The airline is partnering with a startup called Gladly, which provides a spiffier, more modern looking web app for customer service operations. Its also investing an undisclosed sum into San Francisco-based firm through its venture capital arm. Using Gladly, JetBlue will be able to track customer emails, phone messages, and texts, as well as tweets and Facebook Messenger conversations, all without having to rely on the old system of case and ticket numbers.

“Seventy-one percent of customers use at least three channels to communicate,” Frankie Littleford, a co-founder of JetBlue and the airline’s vice president of customer support, told The Verge. “Gladly is going to take all of those communications and consolidate it into one platform. So instead of our crew members today having to have multiple applications open, toggling between screens, and maybe because of inactivity being logged out of one application and having to log back in and piece things together, this tool brings everything into one view in one application.”

Gladly
Gladly

Under this new system, a customer can tweet at JetBlue about missing a flight, follow up with a phone call, and then shift to SMS message, and the customer service agent tasked with helping won’t lose track of any of the conversation. Likewise, if a customer is beset by back-to-back inconveniences — delays, lost luggage, cancelled flights — JetBlue’s agents can see all that history and choose to reward their loyalty with upgrades, like a seat with more leg room, Littleford said. Customers’ entire travel history with JetBlue is viewable under Gladly’s system.

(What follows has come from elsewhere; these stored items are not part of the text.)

(** ** Examples *)
#[local] Existing Instance Countdown.
(** Two handlers, at 400 and 410. *)
Definition demo_es : es (Z * option Z) :=
  Es {[390 := ListHead 390 390; 400 := ListHead 0 0; 410 := ListHead 0 0]} {[400 := Handler 50 1 2; 410 := Handler 10 3 4]} 390 false 0 false PM_SUSPEND_MEM [] Idle false false [] demo_init.
Definition es_run (evs : list event) : es (Z * option Z) := foldl (λ s ev, match step ev s with Some (_, s') => s' | None => s end) demo_es evs.
Definition es_events : list event := [Register 400; Register 410; Request PM_SUSPEND_MEM; Work true; Work true; Work true; Request PM_SUSPEND_ON; Work true].

Lemma demo_es_boot : boot demo_es.
Proof.
  split; [apply lrep_check_ok; vm_compute; reflexivity| |done|done|done|].
  - assert (map_Forall (λ x _, bool_decide (is_Some (link demo_es !! x)) && negb (x =? 390) = true) (handlers demo_es)) as HF by (apply (bool_decide_unpack _); vm_compute; exact I).
    intros h [e He]. specialize (HF h e He). apply andb_prop in HF as [Ha%bool_decide_eq_true Hh]. split; [exact Ha|]. intros ->. done.
  - exists demo_boot, 1, 2, 3, 4. split_and!; [exact demo_locks_boot|done|done|done|done|]. exact (start_init _ demo_locks_boot).
Qed.
(** The rules for the steps above, as a function. *)
Definition event_okb (s : es (Z * option Z)) (ev : event) : bool :=
  match ev with
  | Register h => bool_decide (is_Some (handlers s !! h)) && negb (registered h (calls s)) && negb (early_suspend_lock s)
  | Unregister h => registered h (calls s) && negb (early_suspend_lock s)
  | Request _ | Work _ | Sync => true
  | Wl _ => false
  end.
Lemma event_okb_ok s ev : event_okb s ev = true -> event_ok s ev.
Proof.
  destruct ev; cbn; try done.
  - intros [[Hk%bool_decide_eq_true Hr%negb_true_iff]%andb_prop Hl%negb_true_iff]%andb_prop. done.
  - intros [Hr Hl%negb_true_iff]%andb_prop. done.
Qed.
Lemma es_step evs ev : reach (es_run evs) -> event_okb (es_run evs) ev = true -> bool_decide (is_Some (step ev (es_run evs))) = true -> reach (es_run (evs ++ [ev])).
Proof.
  intros Hr Hok [[[] s'] Hs]%bool_decide_eq_true. unfold es_run. rewrite foldl_app. cbn [foldl]. fold (es_run evs). rewrite Hs. eapply reach_step; [exact Hr|by apply event_okb_ok|exact Hs].
Qed.
Lemma es_reach n : reach (es_run (take n es_events)).
Proof.
  assert (forall k, (k < 8)%nat -> reach (es_run (take k es_events)) -> reach (es_run (take (S k) es_events))) as Hk.
  { intros k Hk Hr. destruct (es_events !! k) as [ev|] eqn:Ev; [|apply lookup_ge_None in Ev; cbn in Ev; lia]. rewrite (take_S_r _ _ ev Ev). apply es_step; [exact Hr| |].
    all: do 8 (destruct k as [|k]; [injection Ev as <-; vm_compute; reflexivity|]); lia. }
  induction n as [|n IH]; [exact (reach_boot _ demo_es_boot)|]. destruct (decide (n < 8)%nat) as [Hn|Hn]; [by apply Hk|]. rewrite take_ge in * by (cbn; lia). exact IH.
Qed.
Lemma user_run (m : M (uwl (Z * option Z)) Z) s r : fst <$> m s = Some r -> m s = Some (r, next_user m s).
Proof. unfold next_user. destruct (m s) as [[r' s']|]; [|done]. by intros [= ->]. Qed.
Lemma demo_user_reach : reach demo_user [].
Proof. apply reach_start; [exact demo_reach_init|reflexivity|reflexivity]. Qed.
(** The checks of new memory, as a function. *)
Lemma store_okb (s : uwl (Z * option Z)) buf n mem : forallb (λ c, 0 <=? c) buf && (0 <=? n) && (match parse_args buf true with Some (_, t) => (- 2 ^ 30 <=? t) && (t <? 2 ^ 30) | None => true end) &&
  (0 <? mem) && (mem mod 4 =? 0) && bool_decide (lock_name s !! mem = None) && bool_decide ((λ _, 0) <$> locks (wl s) !! wake_lock_of mem = None) &&
  bool_decide ((λ _, 0) <$> lists (wl s) !! wake_lock_of mem = None) = true -> store_ok s buf n mem.
Proof.
  intros [[[[[[[Hb Hn]%andb_prop Ht]%andb_prop Hp]%andb_prop Hv]%andb_prop Hm%bool_decide_eq_true]%andb_prop Hl%bool_decide_eq_true]%andb_prop Hk%bool_decide_eq_true]%andb_prop. split_and!.
  - apply Forall_forall. intros c Hc. apply list_elem_of_In in Hc. rewrite forallb_forall in Hb. specialize (Hb c Hc). lia.
  - lia.
  - destruct (parse_args buf true) as [[k t]|]; [lia|done].
  - intros _. split_and!; [apply valid_dec; lia|lia|done|]. split; [by destruct (locks (wl s) !! wake_lock_of mem)|by destruct (lists (wl s) !! wake_lock_of mem)].
Qed.
Lemma demo_user1_reach : reach demo_user1 [([98], Hold)].
Proof.
  assert (wake_lock_store buf_b 2 512 demo_user = Some (2, demo_user1)) as Hrun by (apply user_run; vm_compute; reflexivity).
  refine (reach_lock _ _ _ _ _ _ _ demo_user_reach _ Hrun). apply store_okb. vm_compute. reflexivity.
Qed.
Lemma demo_user2_reach : reach demo_user2 [([98], Hold); ([97], Hold_for 5)].
Proof.
  assert (wake_lock_store buf_a5 3 640 demo_user1 = Some (3, demo_user2)) as Hrun by (apply user_run; vm_compute; reflexivity).
  refine (reach_lock _ _ _ _ _ _ _ demo_user1_reach _ Hrun). apply store_okb. vm_compute. reflexivity.
Qed.
Fixpoint insert_free_loop (fuel : nat) (new_buffer new_buffer_size parent : Z) (link : rb_link) (p : Z) : BM unit :=
  match fuel with
  | O => oops
  | S fuel =>
      if p =? 0 then on_free (rb_link_node new_buffer parent link) ;; on_free (rb_insert_color new_buffer)
      else
        n ← on_free (load p);
        h ← load_buf p;
        BUG_ON (negb (bfree h)) ;;
        sz ← binder_buffer_size p;
        if new_buffer_size <? sz then insert_free_loop fuel new_buffer new_buffer_size p (LinkLeft p) (rb_left n)
        else insert_free_loop fuel new_buffer new_buffer_size p (LinkRight p) (rb_right n)
  end.
Definition binder_insert_free_buffer (new_buffer : Z) : BM unit :=
  h ← load_buf new_buffer;
  BUG_ON (negb (bfree h)) ;;
  new_buffer_size ← binder_buffer_size new_buffer;
  s ← get;
  insert_free_loop (S (size (nodes (free_buffers s)))) new_buffer new_buffer_size 0 LinkRoot (root (free_buffers s)).

Fixpoint insert_allocated_loop (fuel : nat) (new_buffer parent : Z) (link : rb_link) (p : Z) : BM unit :=
  match fuel with
  | O => oops
  | S fuel =>
      if p =? 0 then on_alloc (rb_link_node new_buffer parent link) ;; on_alloc (rb_insert_color new_buffer)
      else
        n ← on_alloc (load p);
        h ← load_buf p;
        BUG_ON (bfree h) ;;
        if new_buffer <? p then insert_allocated_loop fuel new_buffer p (LinkLeft p) (rb_left n)
        else if new_buffer >? p then insert_allocated_loop fuel new_buffer p (LinkRight p) (rb_right n)
        else oops
  end.
Definition binder_insert_allocated_buffer (new_buffer : Z) : BM unit :=
  h ← load_buf new_buffer;
  BUG_ON (bfree h) ;;
  s ← get;
  insert_allocated_loop (S (size (nodes (allocated_buffers s)))) new_buffer 0 LinkRoot (root (allocated_buffers s)).

Fixpoint buffer_lookup_loop (fuel : nat) (kern_ptr n : Z) : BM Z :=
  match fuel with
  | O => oops
  | S fuel =>
      if n =? 0 then mret 0
      else
        nd ← on_alloc (load n);
        h ← load_buf n;
        BUG_ON (bfree h) ;;
        if kern_ptr <? n then buffer_lookup_loop fuel kern_ptr (rb_left nd)
        else if kern_ptr >? n then buffer_lookup_loop fuel kern_ptr (rb_right nd)
        else mret n
  end.
Definition binder_buffer_lookup (user_ptr : Z) : BM Z :=
  s ← get;
  let kern_ptr := u32 (user_ptr - user_buffer_offset s - sizeof_buffer) in
  buffer_lookup_loop (S (size (nodes (allocated_buffers s)))) kern_ptr (root (allocated_buffers s)).

(** ** Pages *)
Definition page_index s (page_addr : Z) : nat := Z.to_nat ((page_addr - buffer s) `div` PAGE_SIZE).
Definition get_page (page_addr : Z) : BM Z := λ s, match pages s !! page_index s page_addr with Some pg => Some (pg, s) | None => None end.
Definition set_page (page_addr pg : Z) : BM unit := modify (λ s, set_pages (<[page_index s page_addr := pg]> (pages s)) (kernel_pages s) (user_pages s) s).
Definition map_kernel (page_addr : Z) : BM unit := modify (λ s, set_pages (pages s) ({[page_addr]} ∪ kernel_pages s) (user_pages s) s).
Definition unmap_kernel_range (page_addr : Z) : BM unit := modify (λ s, set_pages (pages s) (kernel_pages s ∖ {[page_addr]}) (user_pages s) s).
Definition map_user (page_addr : Z) : BM unit := modify (λ s, set_pages (pages s) (kernel_pages s) ({[page_addr]} ∪ user_pages s) s).
Definition zap_page_range (page_addr : Z) : BM unit := modify (λ s, set_pages (pages s) (kernel_pages s) (user_pages s ∖ {[page_addr]}) s).
(** [__free_page] needs a page. *)
Definition free_page (page_addr : Z) : BM unit := pg ← get_page page_addr; BUG_ON (pg =? 0) ;; set_page page_addr 0.

(** The loop at [free_range], from the page at [page_addr] down to the one at [start]. *)
Fixpoint free_range (fuel : nat) (vma : bool) (start page_addr : Z) : BM unit :=
  match fuel with
  | O => oops
  | S fuel =>
      if page_addr >=? start then
        (if vma then zap_page_range page_addr else mret tt) ;;
        unmap_kernel_range page_addr ;;
        free_page page_addr ;;
        free_range fuel vma start (page_addr - PAGE_SIZE)
      else mret tt
  end.
Definition free_pages_down (vma : bool) (start page_addr : Z) : BM Z :=
  s ← get; free_range (S (length (pages s))) vma start page_addr ;; mret (- ENOMEM).
(** The loop that allocates; an error leaves it for the middle of the other loop. *)
Fixpoint alloc_range (fuel : nat) (e : page_env) (vma : bool) (start end_ page_addr : Z) : BM Z :=
  match fuel with
  | O => oops
  | S fuel =>
      if page_addr <? end_ then
        pg ← get_page page_addr;
        BUG_ON (negb (pg =? 0)) ;;
        match page_at e page_addr with
        | No_page =>
            free_pages_down vma start (page_addr - PAGE_SIZE)
        | No_kernel_map pg =>
            set_page page_addr pg ;;
            free_page page_addr ;; free_pages_down vma start (page_addr - PAGE_SIZE)
        | No_user_map pg =>
            set_page page_addr pg ;; map_kernel page_addr ;;
            unmap_kernel_range page_addr ;; free_page page_addr ;; free_pages_down vma start (page_addr - PAGE_SIZE)
        | Page pg =>
            set_page page_addr pg ;; map_kernel page_addr ;; map_user page_addr ;;
            alloc_range fuel e vma start end_ (page_addr + PAGE_SIZE)
        end
      else mret 0
  end.
Definition binder_update_page_range (e : page_env) (allocate : bool) (start end_ : Z) (vma_arg : bool) : BM Z :=
  if end_ <=? start then mret 0
  else
    s ← get;
    let v := if vma_arg then true else if mm e then vma s else false in
    if negb allocate then free_pages_down v start (end_ - PAGE_SIZE)
    else if negb v then mret (- ENOMEM)
    else alloc_range (S (length (pages s))) e v start end_ start.

(** ** [binder_alloc_buf] *)
Definition ALIGN (x a : Z) : Z := Z.land (u32 (x + (a - 1))) (u32 (Z.lnot (a - 1))).
(** [inl] is a buffer of exactly the size, with its size; [inr] is [best_fit] at the end of
    the descent. *)
Fixpoint best_fit_loop (fuel : nat) (sz n best_fit : Z) : BM (Z * Z + Z) :=
  match fuel with
  | O => oops
  | S fuel =>
      if n =? 0 then mret (inr best_fit)
      else
        nd ← on_free (load n);
        h ← load_buf n;
        BUG_ON (negb (bfree h)) ;;
        bsz ← binder_buffer_size n;
        if sz <? bsz then best_fit_loop fuel sz (rb_left nd) n
        else if sz >? bsz then best_fit_loop fuel sz (rb_right nd) best_fit
        else mret (inl (n, bsz))
  end.
(** The rest of the buffer becomes a free buffer. *)
Definition split_buffer b (sz : Z) (junk : binder_buffer) : BM unit :=
  let new_buffer := data b + sz in
  new_header new_buffer junk ;;
  on_entries (list_add new_buffer b) ;;
  store_buf new_buffer (with_free true) ;;
  binder_insert_free_buffer new_buffer.
(** The buffer [b] has been chosen; [exact] says that the loop ended with [n != NULL]. *)
Definition alloc_from (e : page_env) (junk : binder_buffer) (dsize osize : Z) (is_async : bool) (sz b bsz : Z) (exact : bool) : BM Z :=
  let has_page_addr := Z.land (data b + bsz) PAGE_MASK in
  let bsz := if exact then bsz else if u32 (sz + sizeof_buffer + 4) >=? bsz then sz else u32 (sz + sizeof_buffer) in
  let end_page_addr := PAGE_ALIGN (data b + bsz) in
  let end_page_addr := if end_page_addr >? has_page_addr then has_page_addr else end_page_addr in
  ret ← binder_update_page_range e true (PAGE_ALIGN (data b)) end_page_addr false;
  if negb (ret =? 0) then mret 0
  else
    on_free (rb_erase b) ;;
    store_buf b (with_free false) ;;
    binder_insert_allocated_buffer b ;;
    (if negb (bsz =? sz) then split_buffer b sz junk else mret tt) ;;
    store_buf b (with_sizes dsize osize is_async) ;;
    (if is_async then modify (λ s, set_async (u32 (free_async_space s - u32 (sz + sizeof_buffer))) s) else mret tt) ;;
    mret b.
Definition binder_alloc_buf (e : page_env) (junk : binder_buffer) (dsize osize : Z) (is_async : bool) : BM Z :=
  s ← get;
  if negb (vma s) then mret 0
  else
    let sz := u32 (ALIGN dsize 4 + ALIGN osize 4) in
    if (sz <? dsize) || (sz <? osize) then mret 0
    else if is_async && (free_async_space s <? u32 (sz + sizeof_buffer)) then mret 0
    else
      r ← best_fit_loop (S (size (nodes (free_buffers s)))) sz (root (free_buffers s)) 0;
      match r with
      | inl (b, bsz) => alloc_from e junk dsize osize is_async sz b bsz true
      | inr best_fit =>
          if best_fit =? 0 then mret 0
          else bsz ← binder_buffer_size best_fit; alloc_from e junk dsize osize is_async sz best_fit bsz false
      end.

(** ** [binder_free_buf] *)
Definition binder_delete_free_buffer (e : page_env) b : BM unit :=
  s ← get;
  first ← on_entries (get_next (buffers s));
  BUG_ON (first =? b) ;;
  prev ← on_entries (get_prev b);
  h ← load_buf prev;
  BUG_ON (negb (bfree h)) ;;
  let shared := buffer_end_page prev =? buffer_start_page b in
  let free_page_start := negb shared in
  let free_page_end := negb (shared && (buffer_end_page prev =? buffer_end_page b)) in
  last ← on_entries (list_is_last b (buffers s));
  '(free_page_start, free_page_end) ←
    (if (last : bool) then mret (free_page_start, free_page_end)
     else
       next ← on_entries (get_next b);
       let shared := buffer_start_page next =? buffer_end_page b in
       mret (if shared && (buffer_start_page next =? buffer_start_page b) then false else free_page_start, if shared then false else free_page_end));
  on_entries (list_del b) ;;
  if (free_page_start : bool) || (free_page_end : bool) then
    binder_update_page_range e false (if free_page_start then buffer_start_page b else buffer_end_page b)
      ((if free_page_end then buffer_end_page b else buffer_start_page b) + PAGE_SIZE) false ;; mret tt
  else mret tt.
Definition merge_next (e : page_env) b : BM unit :=
  s ← get;
  last ← on_entries (list_is_last b (buffers s));
  if (last : bool) then mret tt
  else
    next ← on_entries (get_next b);
    h ← load_buf next;
    if bfree h then on_free (rb_erase next) ;; binder_delete_free_buffer e next else mret tt.
Definition merge_prev (e : page_env) b : BM Z :=
  s ← get;
  first ← on_entries (get_next (buffers s));
  if first =? b then mret b
  else
    prev ← on_entries (get_prev b);
    h ← load_buf prev;
    if bfree h then binder_delete_free_buffer e b ;; on_free (rb_erase prev) ;; mret prev else mret b.
Definition binder_free_buf (e : page_env) b : BM unit :=
  bsz ← binder_buffer_size b;
  h ← load_buf b;
  let sz := u32 (ALIGN (data_size h) 4 + ALIGN (offsets_size h) 4) in
  s ← get;
  BUG_ON (bfree h) ;;
  BUG_ON (sz >? bsz) ;;
  BUG_ON (negb (transaction h =? 0)) ;;
  BUG_ON (b <? buffer s) ;;
  BUG_ON (b >? buffer s + buffer_size s) ;;
  (if async_transaction h then modify (λ s, set_async (u32 (free_async_space s + u32 (sz + sizeof_buffer))) s) else mret tt) ;;
  binder_update_page_range e false (PAGE_ALIGN (data b)) (Z.land (data b + bsz) PAGE_MASK) false ;;
  on_alloc (rb_erase b) ;;
  store_buf b (with_free true) ;;
  merge_next e b ;;
  b ← merge_prev e b;
  binder_insert_free_buffer b.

“In today’s environment, while our crew members still provide that empathetic and caring service ... they don’t have that consolidated view, so it take a lot more searching. And quite honestly today, they would not be able to piece all of that together,” she added. “So this is game changing.”

“All communications today are locked into siloed systems.”

Last year, JetBlue tested out Gladly’s consolidated customer service platform in a pilot and liked what it saw. Joseph Ansanelli, CEO and co-founder of Gladly, said the goal was to “bring the humanity back to air travel.”

“All communications today are locked into siloed systems,” Ansanelli told The Verge. “There’s a system for phone, a system for email, a system for SMS. By rolling out Gladly and having a single view for all communications with passengers, they can start to take some of the frustration out.”

Ansanelli wouldn’t name Gladly’s other clients, but said that their focus for now is on travel and hospitality, e-commerce, and “other places where customer service impacts revenue.” This is especially true in the airline business, where United Airlines’ stock tumbled after video surfaced showing a passenger being beaten up and dragged off a plane by airport officials. United lost over $770 million in value from that one video.

Conversely, airlines with excellent customer service tend to see their value increase. A recent study by Watermark Consulting finds that the airlines with the highest customer satisfaction ratings perform vastly better on the stock market than those with low ratings. JetBlue has consistently ranked in the top three airlines for customer service by JD Power.

Long-term vision is to equip JetBlue’s flight crew with iPads

While it’s unclear how Gladly can help airlines avoid PR nightmares like what befell United, Littleford said her long-term vision is to equip JetBlue’s flight crew with iPads so they can use Gladly’s app to identify customers who may need extra attention and support.

“Everybody has a story,” she said. “And being able to know a little bit more about our customers — not invasive, not intrusive. What customers have shared with us.”

“Gladly isn’t a mindreader,” Littleford continued. “It’s just using the information that customers have willingly shared with us and enable our crew members to better diffuse situations ahead of time.”